DokuWiki

LSF for HPC

Platform Computing's flagship product is the Load Scheduler Facility for high performance computing: LSF for HPC.

Our cluster, driven by Platform's Open Cluster Stack, Platform/OCS, uses a derivative of the LSF product (called Lava) that is freely available. It is actually LSF v6.1 but i have since found out that such a statement is misleading. It is LSF v6.1 with a ton of functionality removed. Period.

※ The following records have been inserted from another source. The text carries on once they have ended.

(* ===== verification/Kernel.v ===== *)
(** * The kernel and xtasks models (src/emu/kernel/event.c, xtasks/event.c)

    The kernel model says whether a thread was switched out of its CPU, which
    the other models check; the xtasks model shows the states the events name. *)

From Stdlib Require Import Ascii.
From S2P Require Import Prelude Chan Heap Bay Mux Thread Event Table.

Definition CH_CS : nat := 0.
Definition ST_CSOUT : Z := 3.

Definition set_out_of_cpu (t : nat) (b : bool) : M heap unit :=
  let* th := load_thread t in
  put_thread t (set_t_is_out_of_cpu b th).

Definition context_switch (x : ctx) : M heap unit :=
  let c := model_chan "K" (cx_thread x) CH_CS in
  if is_ch (ee_v (cx_ev x)) "O" then
    set_out_of_cpu (cx_thread x) true ;;;
    chan_push c (value_int64 ST_CSOUT)
  else if is_ch (ee_v (cx_ev x)) "I" then
    set_out_of_cpu (cx_thread x) false ;;;
    chan_pop c (value_int64 ST_CSOUT)
  else mfail.

Definition process_ev (x : ctx) : M heap unit :=
  if is_ch (ee_c (cx_ev x)) "C" then context_switch x else mfail.

Definition model_kernel_event (x : ctx) : M heap unit :=
  if negb (is_ch (ee_m (cx_ev x)) "K") then mfail else process_ev x.

(** ** xtasks *)

Definition EV_APICALL : Z := 85.

Definition event_s (x : ctx) : M heap unit :=
  let c := model_chan "X" (cx_thread x) 0 in
  if negb (ee_payload_size (cx_ev x) =? 16) then mfail else
  if negb (is_ch (ee_v (cx_ev x)) "e") then mfail else
  let* value := payload_i64 (cx_ev x) 0 in
  let* id := payload_u32 (cx_ev x) 2 in
  let* type := payload_u32 (cx_ev x) 3 in
  let idOrVal := if id =? EV_APICALL then value else id in
  if type =? 0 then chan_push c (value_int64 idOrVal) else
  if type =? 1 then chan_pop c (value_int64 idOrVal) else mfail.

Definition process_xtasks_ev (x : ctx) : M heap unit :=
  if is_ch (ee_c (cx_ev x)) "s" then event_s x else mfail.

(** [model_xtasks_event] once its [enabled] is set: before that it connects the
    channels of the model (Setups.v). *)
Definition model_xtasks_event (x : ctx) : M heap unit :=
  if negb (is_ch (ee_m (cx_ev x)) "X") then mfail else process_xtasks_ev x.
(* ===== verification/EvTools.v ===== *)
(** * Listing and dumping events (src/emu/ovnievents.c, src/emu/ovnidump.c)

    What the two tools print for an event: the entry of the manual, encoded in
    HTML, and the line of the dump. *)

From Stdlib Require Import Ascii.
From S2P Require Import Prelude Event Cstr EvSpec EvSpecCorrect EvLists EvPrint Model.

(** ** ovnievents *)

Definition html_char (c : ascii) : string :=
  if bool_decide (c = "&"%char) then "&amp;"
  else if bool_decide (c = quote) then "&quot;"
  else if bool_decide (c = "'"%char) then "&apos;"
  else if bool_decide (c = "<"%char) then "&lt;"
  else if bool_decide (c = ">"%char) then "&gt;"
  else String c EmptyString.

(** [html_encode(dst, ndst, src)] from the position [j] of [dst]: what it writes there. *)
Fixpoint html_loop (ndst j : Z) (src : string) : option string :=
  match src with
  | EmptyString => Some EmptyString
  | String c src' =>
      if ndst <=? j + 10 then None else
      rest ← html_loop ndst (j + slen (html_char c)) src';
      Some (html_char c ++ rest)%string
  end.
Definition html_encode (ndst : Z) (src : string) : option string := html_loop ndst 0 src.

Definition newline : string := String (byte_char 10) EmptyString.
Definition in_quotes (s : string) : string := String quote (s ++ String quote EmptyString).

Definition print_event (decl : ev_decl) (spec : ev_spec) : option string :=
  name ← html_encode 16 (es_mcv spec);
  signature ← html_encode 1024 (ed_signature decl);
  desc ← html_encode 1024 (ed_description decl);
  Some ("<dt><a id=" ++ in_quotes name ++ " href=" ++ in_quotes (String "#" name) ++ "><pre>" ++ signature ++
    "</pre></a></dt>" ++ newline ++ "<dd>" ++ desc ++ "</dd>" ++ newline)%string.

(** The list between [<dl>] and [</dl>] of [print_model]. *)
Fixpoint print_events (l : list (ev_decl * ev_spec)) : option string :=
  match l with
  | [] => Some EmptyString
  | (decl, spec) :: l' =>
      text ← print_event decl spec;
      rest ← print_events l';
      Some (text ++ rest)%string
  end.

Lemma html_char_short c : 1 <= slen (html_char c) <= 6.
Proof. unfold html_char. repeat case_bool_decide; unfold slen; cbn [String.length]; lia. Qed.

Lemma html_loop_fits ndst j src text : j < ndst -> html_loop ndst j src = Some text -> j + slen text < ndst.
Proof.
  revert j text. induction src as [|c src IH]; intros j text Hj; simpl.
  { intros [= <-]. change (slen EmptyString) with 0. lia. }
  destruct (Z.leb_spec ndst (j + 10)); [done|]. pose proof (html_char_short c).
  destruct (html_loop _ _ src) as [rest|] eqn:E; [|done]. intros [= <-]. apply IH in E; [|lia].
  rewrite slen_app. lia.
Qed.

(** The encoded text and its nul are in the buffer. *)
Lemma html_encode_fits ndst src text : 0 < ndst -> html_encode ndst src = Some text -> slen text < ndst.
Proof. intros Hn H. pose proof (html_loop_fits ndst 0 src text Hn H). lia. Qed.

(** Every declared event is listed. *)
Lemma declared_events_listed :
  forallb (fun p => match model_evspec_init (ch p.1) p.2 with
    | Ok e => bool_decide (is_Some (print_events (combine p.2 (mev_alloc e))))
    | _ => false end) all_evlists = true.
Proof. vm_compute. reflexivity. Qed.

(** ** ovnidump *)

Definition two_digits (b : Z) : string :=
  let t := number false 16 b in if slen t <? 2 then String "0" t else t.

(** The bytes of the payload in hexadecimal. *)
Definition hex_bytes (bytes : list Z) : string := foldr (fun b s => (":" ++ two_digits b ++ s)%string) EmptyString bytes.

Definition hex_payload (ev : emu_ev) : outcome string :=
  if ee_has_payload ev then
    match ee_payload ev ≫= get_bytes 0 (Z.to_nat (ee_payload_size ev)) with
    | Some bytes => Ok (hex_bytes bytes)
    | None => Ub
    end
  else Ok EmptyString.

Definition c_char (b : Z) : string := String (byte_char b) EmptyString.

(** [emit]: the line of an event; an event that cannot be decoded is unknown. *)
Definition dump_emit {S} (hex_mode : bool) (md : model S) (ev : emu_ev) (relpath : string) : outcome string :=
  match (if hex_mode then hex_payload ev else
    match model_event_print md ev 1024 with Err => Ok "UNKNOWN"%string | r => r end) with
  | Ok text =>
      Ok (signed_text no_flags 10 (ee_rclock ev) ++ "  " ++ c_char (ee_m ev) ++ c_char (ee_c ev) ++ c_char (ee_v ev) ++
        "  " ++ relpath ++ "  " ++ text ++ newline)%string
  | r => r
  end.
(* ===== verification/Roster.v ===== *)
(** * Who the threads and CPUs are never changes

    The set-up names the threads, CPUs and processes of the system.  Events
    change states, CPUs and channels, but no identity: what the connections
    between channels say of a thread, by its index, is true in all the run. *)

From Stdlib Require Import Ascii.
From S2P Require Import Prelude Chan Task Heap Bay Mux Sort Prv Dispatch Thread Loom Event OvniModel OvniCorrect.
From S2P Require Import Coherence Model Emu Table Mpi Tampi Nodes Kernel TaskModel Nosv Nanos6 Openmp Hooks.

Definition who (th : thread) := (t_tid th, t_gindex th, t_proc th).
Definition what (cp : cpu) := (cpu_gindex cp, cpu_is_virtual cp).

Definition roster (h : heap) := (who <$> h_thread h, what <$> h_cpu h, h_proc h).

Class RosterHook (event : ctx -> M heap unit) : Prop := { rh_step : forall R x, keeps_ok (fun h => roster h = R) (event x) }.
Class RosterModels {S} (md : model S) : Prop := {
  rm_event : forall i spec event, md_spec md !! i = Some spec -> ms_event spec = Some event -> RosterHook event
}.

Section Roster.
Variable R : gmap nat (Z * Z * nat) * gmap nat (Z * bool) * gmap nat proc.
Notation kept := (fun h => roster h = R).

Lemma roster_mod f : (forall h, h_thread (f h) = h_thread h /\ h_cpu (f h) = h_cpu h /\ h_proc (f h) = h_proc h) -> keeps_ok kept (mmod f).
Proof. intros Hf. apply keeps_ok_mod. intros h <-. destruct (Hf h) as (E1 & E2 & E3). unfold roster. by rewrite E1, E2, E3. Qed.

Lemma roster_world h h' : world h' = world h -> roster h = R -> roster h' = R.
Proof. intros W <-. injection W as E1 E2 E3 _ _ _. unfold roster. by rewrite E1, E2, E3. Qed.

Lemma roster_op op a : keeps_ok kept (run_op op a).
Proof. intros h [] h' Hh E. pose proof (run_op_world op a h) as W. rewrite E in W. by apply (roster_world h). Qed.

Lemma roster_entry m t e : keeps_ok kept (run_entry m t e).
Proof.
  destruct e as [[[i []] st]|]; simpl; try quiet_step; [apply (roster_op (OpPush _))|apply (roster_op (OpPop _))|apply (roster_op (OpSet _))].
Qed.

Lemma roster_tasks {A} m p (op : M tasks A) : keeps_ok kept (on_tasks m p op).
Proof.
  intros h a h' Hh E. unfold on_tasks in E. destruct (h_tasks h !! (ch m, p)) as [ts|]; [|discriminate].
  destruct (op ts) as [r ts']. injection E as _ <-. exact Hh.
Qed.

(** A thread that is written back is the one that was read. *)
Lemma roster_thread {B} t (k : thread -> M heap B) : (forall th, R.1.1 !! t = Some (who th) -> keeps_ok kept (k th)) ->
  keeps_ok kept (let* th := load_thread t in k th).
Proof.
  intros Hk h b h' Hh E. apply mbind_Ok in E as (th & ? & [Ht ->]%load_thread_Ok & E). apply (Hk th) in E; [done| |done].
  rewrite <- Hh. simpl. by rewrite lookup_fmap, Ht.
Qed.

Lemma roster_put t th : R.1.1 !! t = Some (who th) -> keeps_ok kept (put_thread t th).
Proof.
  intros Ht. apply keeps_ok_mod. intros h Hh. unfold roster in *. simpl. rewrite <- Hh. f_equal. f_equal.
  rewrite fmap_insert. apply insert_id. rewrite <- Hh in Ht. exact Ht.
Qed.

Lemma roster_cpu c f : (forall cp, what (f cp) = what cp) -> keeps_ok kept (upd_cpu c f).
Proof.
  intros Hf. apply keeps_ok_mod. intros h <-. unfold roster. simpl. f_equal. f_equal.
  apply map_eq. intros k. rewrite !lookup_fmap, lookup_alter. case_decide; [|done]. subst k. destruct (h_cpu h !! c); simpl; by rewrite ?Hf.
Qed.
End Roster.

Ltac roster_tac :=
  repeat first
    [ lazymatch goal with |- keeps_ok _ (mbind (load_thread _) _) => apply roster_thread; intros ? ? end
    | co_bind | quiet_step
    | solve [apply (roster_op _ (OpSet _))] | solve [apply (roster_op _ (OpPush _))] | solve [apply (roster_op _ (OpPop _))]
    | solve [apply roster_tasks] | solve [apply roster_entry] | solve [by apply roster_put] | solve [by apply roster_cpu]
    | solve [by apply roster_mod]
    | lazymatch goal with |- keeps_ok _ (match _ with _ => _ end) => case_match end
    | lazymatch goal with |- keeps_ok _ (if _ then _ else _) => case_match end
    | lazymatch goal with |- keeps_ok _ (for_each _ _) => apply for_each_keeps_ok; intros ? end ].

(** ** The hooks *)

#[export] Instance nosv_roster : RosterHook model_nosv_event.
Proof. split. intros R x. open_nosv. roster_tac. Qed.
#[export] Instance nanos6_roster : RosterHook model_nanos6_event.
Proof. split. intros R x. open_nanos6. roster_tac. Qed.
#[export] Instance openmp_roster : RosterHook model_openmp_event.
Proof. split. intros R x. open_openmp. roster_tac. Qed.
#[export] Instance mpi_roster : RosterHook model_mpi_event.
Proof. split. intros R x. open_table. roster_tac. Qed.
#[export] Instance tampi_roster : RosterHook model_tampi_event.
Proof. split. intros R x. open_table. roster_tac. Qed.
#[export] Instance nodes_roster : RosterHook model_nodes_event.
Proof. split. intros R x. open_table. roster_tac. Qed.
#[export] Instance xtasks_roster : RosterHook model_xtasks_event.
Proof. split. intros R x. open_xtasks. roster_tac. Qed.
#[export] Instance kernel_roster : RosterHook model_kernel_event.
Proof. split. intros R x. unfold model_kernel_event, Kernel.process_ev, context_switch, set_out_of_cpu. roster_tac. Qed.

Lemma roster_cpu_update R c : keeps_ok (fun h => roster h = R) (cpu_update c).
Proof. unfold cpu_update. repeat first [progress roster_tac | apply keeps_ok_quiet, count_threads_quiet]. Qed.

#[export] Instance ovni_roster : RosterHook model_ovni_event.
Proof.
  split. intros R x. assert (forall l tid, quiet (find_in_procs l tid)) as Hq.
  { intros l tid. induction l as [|[k p] l IH]; simpl; [done|]. unfold load_proc. quiet_tac. }
  open_handlers. repeat first [progress roster_tac | apply roster_cpu_update | apply keeps_ok_quiet, Hq].
Qed.

(** ** Propagation and runs *)

Section Propagate.
Variable R : gmap nat (Z * Z * nat) * gmap nat (Z * bool) * gmap nat proc.
Notation kept := (fun h => roster h = R).

Lemma roster_call f a : keeps_ok kept (cb_call f a).
Proof.
  destruct f; simpl.
  - unfold cb_select, bay_enable_cb, bay_disable_cb, upd_mux, load_mux.
    repeat first [progress roster_tac | apply keeps_ok_quiet, quiet_select_input].
  - unfold cb_input, load_mux. roster_tac.
  - unfold sort_cb_input, store_sort, on_sorted. assert (forall s l i, keeps_ok kept (write_outputs s l i)) as Hw.
    { intros s l. induction l as [|y l IH]; intros i; simpl; repeat first [apply IH | progress roster_tac]. }
    repeat first [apply Hw | progress roster_tac].
    all: intros h u h' Hh E; destruct (sort_replace _ _ _ _) as [r arr]; by injection E as _ <-.
  - intros h [] h' Hh E. pose proof (cb_prv_world prv id a h) as W. rewrite E in W. by apply (roster_world R h).
Qed.

Lemma roster_propagate fuel : keeps_ok kept (bay_propagate fuel).
Proof.
  apply propagate_keeps_ok; [apply roster_call| |].
  - intros a h [] h' Hh E. by apply chan_flush_Ok in E as (c & _ & _ & ->).
  - intros f. by apply roster_mod.
Qed.

Lemma roster_advance prvs t : keeps_ok kept (recorder_advance prvs t).
Proof. unfold recorder_advance, prv_advance, load_prv. roster_tac. Qed.

Lemma roster_event {S} (md : model S) x : RosterModels md -> keeps_ok kept (model_event md x (ee_m (cx_ev x))).
Proof.
  intros HM. unfold model_event. repeat (apply keeps_ok_if; [quiet_step|]). intros h [] h' Hh E.
  apply mbind_Ok in E as (spec & ? & [Hspec ->]%deref_Ok & E). destruct (ms_event spec) as [event|] eqn:Hev; [|by injection E as <-].
  destruct (rm_event _ _ _ Hspec Hev) as [Hr]. by apply (Hr R x h tt h').
Qed.

Lemma roster_run {S} (md : model S) prvs fuel xs : RosterModels md -> keeps_ok kept (for_each (emu_process md prvs fuel) xs).
Proof.
  intros HM. apply for_each_keeps_ok. intros x. unfold emu_process.
  co_bind; [apply roster_advance|]. co_bind; [by apply roster_event|apply roster_propagate].
Qed.
End Propagate.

So here is my list of arguments why we should upgrade. The right time is now, before our cluster is heavily used and busting at the seams.

Parallel Computing

Lava does not support a parallel computing environment.

We can run parallel jobs with Lava, but once submitted the Lava daemons have no knowledge of where what runs regarding the parallel job. It also can not assess if the user MPI daemons shut down properly. In order to run parallel jobs with Lava, we invoke a wrapper script, mpirun, that builds a “machinefile” on the fly of the hosts available for a particular job. That's it.

Another constraint is the lack of control of the individual parallel tasks. For example, Gaussian users would prefer to request 8 cores and have all those allocated on the same host. So, bsub -n 8 … with possibly another resource requirement of run only if more 12 Gb of memory is available; like so bsub -R “mem>12000” … . Although you can request the memory resource, Lava has no control over the individual parallel tasks. So if one of heavy weight nodes allocated to this job is running another job, Lava would assign 7 cores on hostA and 1 additional core on hostB to this job.

With the resource string bsub -n 8 -R “span[hosts=1] && mem>12000” … the user can request to run the job if all 8 cores can be allocated on the same host and use 12gb memory. Another useful option is bsub -X … which implies exclusive use of this host (ie schedule no other jobs while my job is running). This option, EXCLUSIVE=Y, is applied to the queue in the config files.

Another approach is to use the Infiniband device effectively by spreading the parallel tasks across multiple hosts. So for example bsub -n 16 -R “span=[ptile=2] && mem>500” … implies … run my job and allocated no more than 2 cores/host (requiring a total of 8 hosts) whom all have 500 mb of memory available on each host.

Lava's default, and only, behavior is to find idle hosts and fill the first host up, then fill the second host up, etc. This results in an uneven distribution of parallel tasks. It also hampers the ability of jobs to run that need a large number of job slots.

Another annoying quirk of Lava, which i hate to document, is that users needing to run parallel jobs need full ssh access to the compute nodes. This is needed so that the scheduler can start the daemons on behalf of the users. That's irritating. LSF v6+ gets around that with eiter lsfrun or blaunch.

Other options not available in Lava are:

PARALLEL_SCHED_BY_SLOT = Y

Implies that scheduling would use available job slots, not processors, to make a decision which hosts to use. Some sites “overload” their hosts which is something we can experiment with if we had LSF. Currently each host has 8 cores thus 8 job slots. But we could define each host to have 12 or 16 job slots. As long as the nodes do not swap heavily (read extend run time of jobs) this would increase job throughput.

RESOURCE_RESERVE_PER_SLOT = Y
SLOT_RESERVE = MAX_RESERVE_TIME[integer]

A parallel job that needs for example 32 job slots may reserve cores, that is flag them as used, during the time specified, for example 24 hours. If the pending job accumulates 32 slots, the job runs. If less that 32 slots are reserved and 24 hours passes, all flagged slots are released and a new reservation window starts. Not supported in Lava.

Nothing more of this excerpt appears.